1. Field of the Invention
The present invention relates to image compression methods, and in particular relates to intra-prediction mode optimization methods adopted in image compression.
2. Description of the Related Art
During the encoding/decoding procedure, the relevance between successive images is taken into consideration (e.g. motion estimation compensation) while the space relevance of pixels of one single image is taken into consideration (e.g. intra prediction encoding) as well.
This specification, is focused on intra-prediction encoding techniques.
FIG. 1 illustrates a block diagram depicting the concept of intra-prediction encoding. When the encoder receives an image 102 (of original data), it delivers the image 102 to an intra-prediction encoding module 104 to generate an intra-prediction image 106. A subtractor 108 outputs a residual image 110 based on the difference between the image 102 and the intra-prediction image 106. The residual image 110 is compressed by a data compression module 112 and thereby compressed data 114 is generated.
In the H.264 standard, various intra-prediction mode candidates are provided. From the intra-prediction mode candidates, the intra-prediction encoding module 104 selects the suitable intra-prediction mode for each block of the image 102, and encodes every block, accordingly. For intra-prediction encoding, it is expected that the intra-prediction image 106 will be similar to the image 102, such that the content of the residual image 110 is simple and no complex features are contained therein. Thus, the quantity of the compressed data 114 is considerably reduced.
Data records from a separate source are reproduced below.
Definition ttask_wake (id : Z) s : sched M :=
  if id >=? TTASK_MAX_TASKS then s
  else if state_is (state_of s id) TTASK_BLOCKED then
    let s1 := upd_task id unpark s in
    with_totals (total_switches s1) (total_blocks s1) (u32 (total_wakes s1 + 1)) s1
  else s.

(** Does not return: either another task runs, or the CPU stops in [hlt]
    with interrupts off. *)
Definition ttask_exit s : sched M :=
  let s1 := upd_task (cur s) (set_state TTASK_EXITED) s in
  if ttask_pick_next s1 =? cur s1 then with_halted s1 else ttask_pick_switch s1.

Definition ttask_tick s : sched M :=
  if negb (scheduler_ready s) then s
  else ttask_pick_switch (upd_task (cur s) charge_tick s).

Definition ttask_count s : Z :=
  for_range (fun i n => if negb (state_is (state_of s i) TTASK_FREE) then n + 1 else n)
    0 TTASK_MAX_TASKS 0.

Definition ttask_at s (i : Z) : option ttask_t :=
  if (i >=? 0) && (i <? TTASK_MAX_TASKS) then Some (task_at s i) else None.

Definition ttask_set_priority (id prio : Z) s : sched M :=
  if id >=? TTASK_MAX_TASKS then s
  else if state_is (state_of s id) TTASK_FREE || state_is (state_of s id) TTASK_EXITED then s
  else upd_task id (set_prio_slice prio (ttask_slice_ticks prio)) s.

Definition ttask_get_priority (id : Z) s : Z :=
  if id >=? TTASK_MAX_TASKS then 0 else t_priority (task_at s id).

(** [ttask_stats_t], filled from the counters and [timer_ticks()]. *)
Record ttask_stats_t := mk_stats {
  st_total_switches : Z; st_total_ticks : Z; st_total_blocks : Z; st_total_wakes : Z }.

Definition ttask_get_stats (timer_ticks : Z) s : ttask_stats_t :=
  mk_stats (total_switches s) timer_ticks (total_blocks s) (total_wakes s).

(** The events that drive the scheduler once it is running: the PIT interrupt,
    the calls of the running task, and wake-ups from the IPC module. *)
Inductive sched_step : sched M -> sched M -> Prop :=
| step_tick s : halted s = false -> sched_step s (ttask_tick s)
| step_yield s : halted s = false -> sched_step s (ttask_yield s)
| step_block s : halted s = false -> sched_step s (ttask_block s)
| step_exit s : halted s = false -> sched_step s (ttask_exit s)
| step_wake s id : halted s = false -> 0 <= id -> sched_step s (ttask_wake id s)
| step_create s name fn arg :
    halted s = false -> sched_step s (ttask_create name fn arg s).2
| step_create_user s name entry aspace rsp :
    halted s = false -> sched_step s (ttask_create_user name entry aspace rsp s).2
| step_set_priority s id prio :
    halted s = false -> 0 <= id -> 0 <= prio < 256 -> sched_step s (ttask_set_priority id prio s).

(** The task table is consistent: one running task, which is READY (the code
    never assigns [TTASK_RUNNING]) unless the machine halted; every live task
    other than the boot context owns a kernel stack; timeslices are bounded. *)
Definition task_ok (i : Z) (t : ttask_t) : Prop :=
  t_state t <> TTASK_RUNNING /\ 0 <= t_priority t < 256 /\ 0 <= t_slice t <= 32 /\
  (0 < i -> t_state t = TTASK_READY \/ t_state t = TTASK_BLOCKED ->
   t_stack t <> 0 /\ t_stack_size t = TTASK_STACK_SIZE).

Record sched_ok s : Prop := {
  ok_tasks : length (tasks s) = Z.to_nat TTASK_MAX_TASKS;
  ok_konts : length (konts s) = Z.to_nat TTASK_MAX_TASKS;
  ok_ready : scheduler_ready s = true;
  ok_cur : exists c, current_task s = Some c /\ 0 <= c < TTASK_MAX_TASKS;
  ok_task : forall i, 0 <= i < TTASK_MAX_TASKS -> task_ok i (task_at s i);
  ok_running : halted s = false -> state_of s (cur s) = TTASK_READY
}.

(** The boot image: [tasks] is zeroed static storage. *)
Definition boot_sched (kernel_as : Z) (m : M) : sched M :=
  mk_sched (replicate (Z.to_nat TTASK_MAX_TASKS) zero_task)
    (replicate (Z.to_nat TTASK_MAX_TASKS) KEntry) false 0 0 0 None 0 kernel_as kernel_as false m.

End sched.

(** * Lemmas *)

Section lemmas.
Context {M : Type} `{TaskMem M}.
Variables boot_stack_top ttask_entry_addr ttask_entry_iret_addr : Z.
Implicit Types s : sched M.

Local Abbreviation MAX := TTASK_MAX_TASKS.

Lemma task_at_upd s i j f :
  0 <= i < Z.of_nat (length (tasks s)) -> 0 <= j ->
  task_at (upd_task i f s) j = if i =? j then f (task_at s i) else task_at s j.
Proof.
  intros Hi Hj. unfold task_at, upd_task. simpl.
  destruct (Z.eqb_spec i j) as [->|Hne].
  - apply list_lookup_total_correct. rewrite list_lookup_alter_eq.
    rewrite (list_lookup_lookup_total_lt (tasks s)) by lia. reflexivity.
  - rewrite !list_lookup_total_alt, list_lookup_alter_ne by lia. reflexivity.
Qed.

Lemma state_of_upd_same s i j f :
  0 <= i < Z.of_nat (length (tasks s)) -> 0 <= j -> (forall t, t_state (f t) = t_state t) ->
  state_of (upd_task i f s) j = state_of s j.
Proof.
  intros Hi Hj Hf. unfold state_of. rewrite task_at_upd by lia.
  destruct (Z.eqb_spec i j) as [->|]; [apply Hf|reflexivity].
Qed.

Lemma lookup_map_state s i : state_of s i = map t_state (tasks s) !!! Z.to_nat i.
Proof.
  unfold state_of, task_at. rewrite !list_lookup_total_alt.
  replace (map t_state (tasks s)) with (t_state <$> tasks s) by reflexivity.
  rewrite list_lookup_fmap. destruct (tasks s !! Z.to_nat i); reflexivity.
Qed.

Lemma lookup_map_prio s i :
  0 <= i < Z.of_nat (length (tasks s)) ->
  t_priority (task_at s i) = map t_priority (tasks s) !!! Z.to_nat i.
Proof.
  intros Hi. unfold task_at. rewrite (list_lookup_total_alt (map _ _)).
  replace (map t_priority (tasks s)) with (t_priority <$> tasks s) by reflexivity.
  rewrite list_lookup_fmap, (list_lookup_lookup_total_lt (tasks s)) by lia. reflexivity.
Qed.

(** The slot excluded from the pick. *)
Definition excl s : Z := if t_slice (task_at s (cur s)) =? 0 then cur s else -1.

(** A slot the pick may choose. *)
Definition can_run s (i : Z) : Prop := 0 <= i < MAX /\ i <> excl s /\ state_of s i = TTASK_READY.

Lemma can_run_eligible s i :
  can_run s i <-> eligible (map t_state (tasks s)) MAX (excl s) i.
Proof. unfold can_run, eligible. rewrite lookup_map_state. tauto. Qed.

(** Either the pick chooses the best runnable slot or nothing is runnable. *)
Lemma pick_next_cases s :
  length (tasks s) = Z.to_nat MAX ->
  (forall i, 0 <= i < MAX -> 0 <= t_priority (task_at s i)) ->
  (ttask_pick_next s = cur s /\ (forall i, ~ can_run s i)) \/
  (can_run s (ttask_pick_next s) /\
   forall j, can_run s j ->
     t_priority (task_at s j) < t_priority (task_at s (ttask_pick_next s)) \/
     (t_priority (task_at s j) = t_priority (task_at s (ttask_pick_next s)) /\
      rr_dist (cur s) MAX (ttask_pick_next s) <= rr_dist (cur s) MAX j)).
Proof.
  intros Hlen Hp. unfold ttask_pick_next. fold (excl s).
  destruct (pick_index_cases (cur s) (map t_state (tasks s)) (map t_priority (tasks s)) MAX (excl s))
    as [[-> Hno]|(b & -> & Hel & Hbest)].
  - reflexivity.
  - intros i Hi. rewrite <- lookup_map_prio by lia. apply Hp. exact Hi.
  - left. split; [reflexivity|]. intros i Hi. apply (Hno i), can_run_eligible, Hi.
  - right. assert (0 <= b) by (destruct Hel; lia). replace (b >=? 0) with true by lia.
    split; [apply can_run_eligible, Hel|]. intros j Hj.
    rewrite !lookup_map_prio by (destruct Hel, Hj; lia).
    apply Hbest, can_run_eligible, Hj.
Qed.

Lemma resume_fields s :
  tasks (resume s) = tasks s /\ konts (resume s) = konts s /\
  scheduler_ready (resume s) = scheduler_ready s /\ current_task (resume s) = current_task s /\
  halted (resume s) = halted s /\ tss_rsp0 (resume s) = tss_rsp0 s /\
  memory (resume s) = memory s /\ kernel_aspace (resume s) = kernel_aspace s.
Proof. unfold resume. destruct (kont_at s (cur s)); [|case_if|]; repeat split; reflexivity. Qed.

(** A switch changes neither the table nor the counters. *)
Lemma switch_ctx_fields k n s :
  let s' := ttask_switch_ctx k n s in
  tasks s' = tasks s /\ konts s' = <[Z.to_nat (cur s) := k]> (konts s) /\
  scheduler_ready s' = scheduler_ready s /\ current_task s' = Some n /\
  halted s' = halted s /\ tss_rsp0 s' = tss_rsp0 s /\ memory s' = memory s.
Proof.
  unfold ttask_switch_ctx.
  match goal with |- context [resume ?x] => destruct (resume_fields x) as (-> & -> & -> & -> & -> & -> & -> & _) end.
  repeat split; reflexivity.
Qed.
Lemma cur_Some s c : current_task s = Some c -> cur s = c.
Proof. intros E. unfold cur. rewrite E. reflexivity. Qed.

Lemma length_upd_task s i f : length (tasks (upd_task i f s)) = length (tasks s).
Proof. apply length_alter. Qed.

(** [ttask_pick_switch] either stays or hands the CPU to the picked task,
    whose slice is refilled; no task changes state. *)
Lemma pick_switch_spec s :
  length (tasks s) = Z.to_nat MAX -> 0 <= ttask_pick_next s < MAX ->
  let n := ttask_pick_next s in
  let s' := ttask_pick_switch boot_stack_top s in
  (n = cur s /\ s' = s) \/
  (n <> cur s /\ current_task s' = Some n /\ length (tasks s') = length (tasks s) /\
   konts s' = <[Z.to_nat (cur s) := KPickSwitch n]> (konts s) /\
   scheduler_ready s' = scheduler_ready s /\ halted s' = halted s /\ memory s' = memory s /\
   tss_rsp0 s' = (if negb (t_stack (task_at s n) =? 0)
                  then u64 (t_stack (task_at s n) + t_stack_size (task_at s n))
                  else boot_stack_top) /\
   forall i, 0 <= i -> task_at s' i =
     if n =? i then take_cpu (task_at s n) else task_at s i).
Proof.
  intros Hlen Hn n s'. subst s'. unfold ttask_pick_switch. fold n.
  destruct (Z.eqb_spec n (cur s)) as [E|E]; [left; auto|right].
  match goal with |- context [ttask_switch_ctx ?k ?n ?x] =>
    destruct (switch_ctx_fields k n x) as (Ht & Hk & Hr & Hc & Hh & Hrsp & Hm) end.
  split; [exact E|]. split; [exact Hc|].
  split; [rewrite Ht; apply length_upd_task|].
  split; [rewrite Hk; reflexivity|]. split; [rewrite Hr; reflexivity|].
  split; [rewrite Hh; reflexivity|]. split; [rewrite Hm; reflexivity|].
  split; [rewrite Hrsp; reflexivity|].
  intros i Hi. unfold task_at at 1. rewrite Ht.
  change (task_at (upd_task n take_cpu s) i = if n =? i then take_cpu (task_at s n) else task_at s i).
  apply task_at_upd; lia.
Qed.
H.264 is a highly-compressed digital video encoding/decoding standard. FIG. 2 shows a kind of method an image is intra-prediction encoded. One image 200 is divided into a plurality of Macroblcks, with a size of 16×16 pixels. During the intra-prediction encoding procedure, the Macroblocks in the first row are encoded from left to right. After the Macroblocks of the first row are all encoded, Macroblocks of the next row are encoded from left to right. The rows of Macroblocks are intra-prediction encoded one by one until the intra-prediction encoding of the entire image is finished. The currently encoded Macroblock may be regarded as a target Macroblock. The encoding of the target Macroblock is generally based on the encoding result of reference Macroblocks which are adjacent to the target block and have been encoded. In FIG. 2, the Macroblock MBi,j is regarded as the target Macroblock, and the oblique region includes Macroblocks that have been encoded. Macroblocks MBi,j−1, MBi−1,j−1, MBi−1 j, MBi−1 j+1, which are adjacent to the target Macroblock MBi,j and have been encoded, are regarded as the reference Macroblocks. The encoding of the target Macroblock MBi,j is based on the encoding result of the reference Macroblocks MBi,j−1, MBi−1 j−1, MBi−1 j, MBi−1 j+1.
For the intra-prediction encoding procedure, the encoding size is not limited to 16×16 pixels (the size of one Macroblocks). Instead, one Macroblock may be further divided into blocks of smaller sizes and each block requires one separate intra-prediction encoding procedure. For different encoding sizes, the H.264 standard provides different options to determine the intra-prediction mode. For example, when the encoding size is one Macroblock (16×16 pixels), four candidates are provided for determining the intra-prediction mode. When one Macroblock is further divided into four blocks each includes 8×8 pixels, wherein 9 intra-prediction mode candidates are provided for each 8×8 block. For another case wherein one Macroblock is divided into 16 blocks, each includes 4×4 pixels, wherein another 9 intra-prediction mode candidates are provided for every 4×4 block.
FIG. 3 shows the 9 intra-prediction mode candidates for one 8×8 block. As shown, the target block contains 8×8 pixels. The intra-prediction encoding result of reference blocks adjacent to the target block are taken into consideration in different directions when different intra-prediction modes, Mode 0, Mode 1 and Mode 3 . . . Mode 8, are adopted in the intra-prediction encoding procedure of the target block. In Mode 2, an average calculation is performed on the intra-prediction encoding result of the adjacent pixels, and the calculated average is applied in the intra-prediction encoding of the target block. As for the blocks of other size (16×16 pixels or 4×4 pixels), several intra-prediction mode candidates have been introduced in the H.264 standard, but they are not further discussed here.
One image can be divided into a plurality of Macroblocks, each containing 16×16 pixels, wherein each Macroblock may be further divided into a plurality of blocks each containing 8×8 pixels or 4×4 pixels, and each intra-prediction encoding size refers to a set of candidates for determining the intra-prediction mode therein. Therefore, it usually takes a long period of time to obtain the best intra-prediction encoding proposal for one image (for example, to obtain the most suitable intra-prediction size to divide the image and to obtain the most suitable intra-prediction mode for each divided block). It is an important issue to obtain the best intra-prediction encoding proposal in a short period of time.